> **How to complete this task**: Copy every entry precisely.

[Stored data]
======
Lemma agent_sink_failure_escapes_witness :
  let p := {| runId := js "run-1"; verboseLevel := Some on;
              shouldEmitToolResult := None;
              onToolResult := Some (λ _, None);
              onPartialReply := None;
              onAgentEvent := Some (λ _, Some TypeError) |} in
  let run := subscriber p (tool_execution_end (js "Read") (js "tu-1") false) reading in
  outcome run = Abrupt TypeError ∧
  toolMetas (state_of run) = [(js "Read", Some (js "/foo"))] ∧
  tool_results (trace_of run) = [].
Proof.
  cbn zeta.
  destruct (agent_sink_failure_escapes (H := plain_session)
              {| runId := js "run-1"; verboseLevel := Some on;
                 shouldEmitToolResult := None;
                 onToolResult := Some (λ _, None);
                 onPartialReply := None;
                 onAgentEvent := Some (λ _, Some TypeError) |}
              (λ _, Some TypeError) TypeError (js "Read") (js "tu-1") false reading)
    as (Hout & Hmeta & _ & Hquiet); [done|done|done|].
  split_and!; [exact Hout| |exact Hquiet].
  rewrite Hmeta. by vm_compute.
Defined.

Lemma partial_reply_streamed_witness :
  subscriber verbose_params
    (message_update (Some assistant_message)
       (Some (text_delta (js "<think>plan</think> Hello ")))) subscribed =
    (Normal tt,
     set_lastStreamedAssistant (Some (js "Hello"))
       (set_deltaBuffer (js "<think>plan</think> Hello ") subscribed),
     [EmitAgentEvent (js "run-1") (js "assistant") (AssistantText (js "Hello") None);
      OnAgentEvent (js "assistant") (AssistantText (js "Hello") None);
      OnPartialReply {| p_text := js "Hello"; p_mediaUrls := None |}]).
Proof.
  rewrite (partial_reply_streamed (H := plain_session) verbose_params _ _
             (js "<think>plan</think> Hello ")).
  - by vm_compute.
  - done.
  - done.
  - done.
  - by intros f a [= <-].
  - by intros f a [= <-].
Defined.

Lemma open_thinking_not_streamed_witness :
  subscriber verbose_params
    (message_update (Some assistant_message) (Some (text_delta (js "<think>pla"))))
    subscribed =
    (Normal tt, set_deltaBuffer (js "<think>pla") subscribed, []).
Proof.
  apply (open_thinking_not_streamed (H := plain_session) verbose_params _ _
           (js "<think>pla") [] (js "<think>") (js "pla")); try done.
  unfold no_closing_marker. vm_compute. constructor.
Defined.

Lemma unfinished_marker_streamed_witness :
  trace_of (subscriber verbose_params
              (message_update (Some assistant_message) (Some (text_delta (js "<thi"))))
              subscribed) =
    [EmitAgentEvent (js "run-1") (js "assistant") (AssistantText (js "<thi") None);
     OnAgentEvent (js "assistant") (AssistantText (js "<thi") None);
     OnPartialReply {| p_text := js "<thi"; p_mediaUrls := None |}].
Proof.
  rewrite (unfinished_marker_streamed (H := plain_session) verbose_params _ _ (js "<thi")).
  - by vm_compute.
  - done.
  - done.
  - done.
  - by intros f a [= <-].
  - by intros f a [= <-].
  - by vm_compute.
  - by vm_compute.
  - by vm_compute.
Defined.

Lemma repeated_reply_not_streamed_witness :
  let s := set_lastStreamedAssistant (Some (js "ok")) subscribed in
  let s' := state_of (subscriber verbose_params (message_end (Some assistant_message)) s) in
  subscriber verbose_params
    (message_update (Some assistant_message) (Some (text_delta (js "ok")))) s' =
    (Normal tt, set_deltaBuffer (js "ok") s', []).
Proof.
  cbn zeta.
  apply (repeated_reply_not_streamed (H := plain_session) verbose_params
           assistant_message (Some assistant_message)
           (Some (text_delta (js "ok"))) (js "ok")
           (set_lastStreamedAssistant (Some (js "ok")) subscribed)); done.
Defined.

End PiSubscribeSessions.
======
> **Answer box**:
Lemma agent_sink_failure_escapes_witness :
  let p := {| runId := js "run-1"; verboseLevel := Some on;
              shouldEmitToolResult := None;
              onToolResult := Some (λ _, None);
              onPartialReply := None;
              onAgentEvent := Some (λ _, Some TypeError) |} in
  let run := subscriber p (tool_execution_end (js "Read") (js "tu-1") false) reading in
  outcome run = Abrupt TypeError ∧
  toolMetas (state_of run) = [(js "Read", Some (js "/foo"))] ∧
  tool_results (trace_of run) = [].
Proof.
  cbn zeta.
  destruct (agent_sink_failure_escapes (H := plain_session)
              {| runId := js "run-1"; verboseLevel := Some on;
                 shouldEmitToolResult := None;
                 onToolResult := Some (λ _, None);
                 onPartialReply := None;
                 onAgentEvent := Some (λ _, Some TypeError) |}
              (λ _, Some TypeError) TypeError (js "Read") (js "tu-1") false reading)
    as (Hout & Hmeta & _ & Hquiet); [done|done|done|].
  split_and!; [exact Hout| |exact Hquiet].
  rewrite Hmeta. by vm_compute.
Defined.

Lemma partial_reply_streamed_witness :
  subscriber verbose_params
    (message_update (Some assistant_message)
       (Some (text_delta (js "<think>plan</think> Hello ")))) subscribed =
    (Normal tt,
     set_lastStreamedAssistant (Some (js "Hello"))
       (set_deltaBuffer (js "<think>plan</think> Hello ") subscribed),
     [EmitAgentEvent (js "run-1") (js "assistant") (AssistantText (js "Hello") None);
      OnAgentEvent (js "assistant") (AssistantText (js "Hello") None);
      OnPartialReply {| p_text := js "Hello"; p_mediaUrls := None |}]).
Proof.
  rewrite (partial_reply_streamed (H := plain_session) verbose_params _ _
             (js "<think>plan</think> Hello ")).
  - by vm_compute.
  - done.
  - done.
  - done.
  - by intros f a [= <-].
  - by intros f a [= <-].
Defined.

Lemma open_thinking_not_streamed_witness :
  subscriber verbose_params
    (message_update (Some assistant_message) (Some (text_delta (js "<think>pla"))))
    subscribed =
    (Normal tt, set_deltaBuffer (js "<think>pla") subscribed, []).
Proof.
  apply (open_thinking_not_streamed (H := plain_session) verbose_params _ _
           (js "<think>pla") [] (js "<think>") (js "pla")); try done.
  unfold no_closing_marker. vm_compute. constructor.
Defined.

Lemma unfinished_marker_streamed_witness :
  trace_of (subscriber verbose_params
              (message_update (Some assistant_message) (Some (text_delta (js "<thi"))))
              subscribed) =
    [EmitAgentEvent (js "run-1") (js "assistant") (AssistantText (js "<thi") None);
     OnAgentEvent (js "assistant") (AssistantText (js "<thi") None);
     OnPartialReply {| p_text := js "<thi"; p_mediaUrls := None |}].
Proof.
  rewrite (unfinished_marker_streamed (H := plain_session) verbose_params _ _ (js "<thi")).
  - by vm_compute.
  - done.
  - done.
  - done.
  - by intros f a [= <-].
  - by intros f a [= <-].
  - by vm_compute.
  - by vm_compute.
  - by vm_compute.
Defined.

Lemma repeated_reply_not_streamed_witness :
  let s := set_lastStreamedAssistant (Some (js "ok")) subscribed in
  let s' := state_of (subscriber verbose_params (message_end (Some assistant_message)) s) in
  subscriber verbose_params
    (message_update (Some assistant_message) (Some (text_delta (js "ok")))) s' =
    (Normal tt, set_deltaBuffer (js "ok") s', []).
Proof.
  cbn zeta.
  apply (repeated_reply_not_streamed (H := plain_session) verbose_params
           assistant_message (Some assistant_message)
           (Some (text_delta (js "ok"))) (js "ok")
           (set_lastStreamedAssistant (Some (js "ok")) subscribed)); done.
Defined.

End PiSubscribeSessions.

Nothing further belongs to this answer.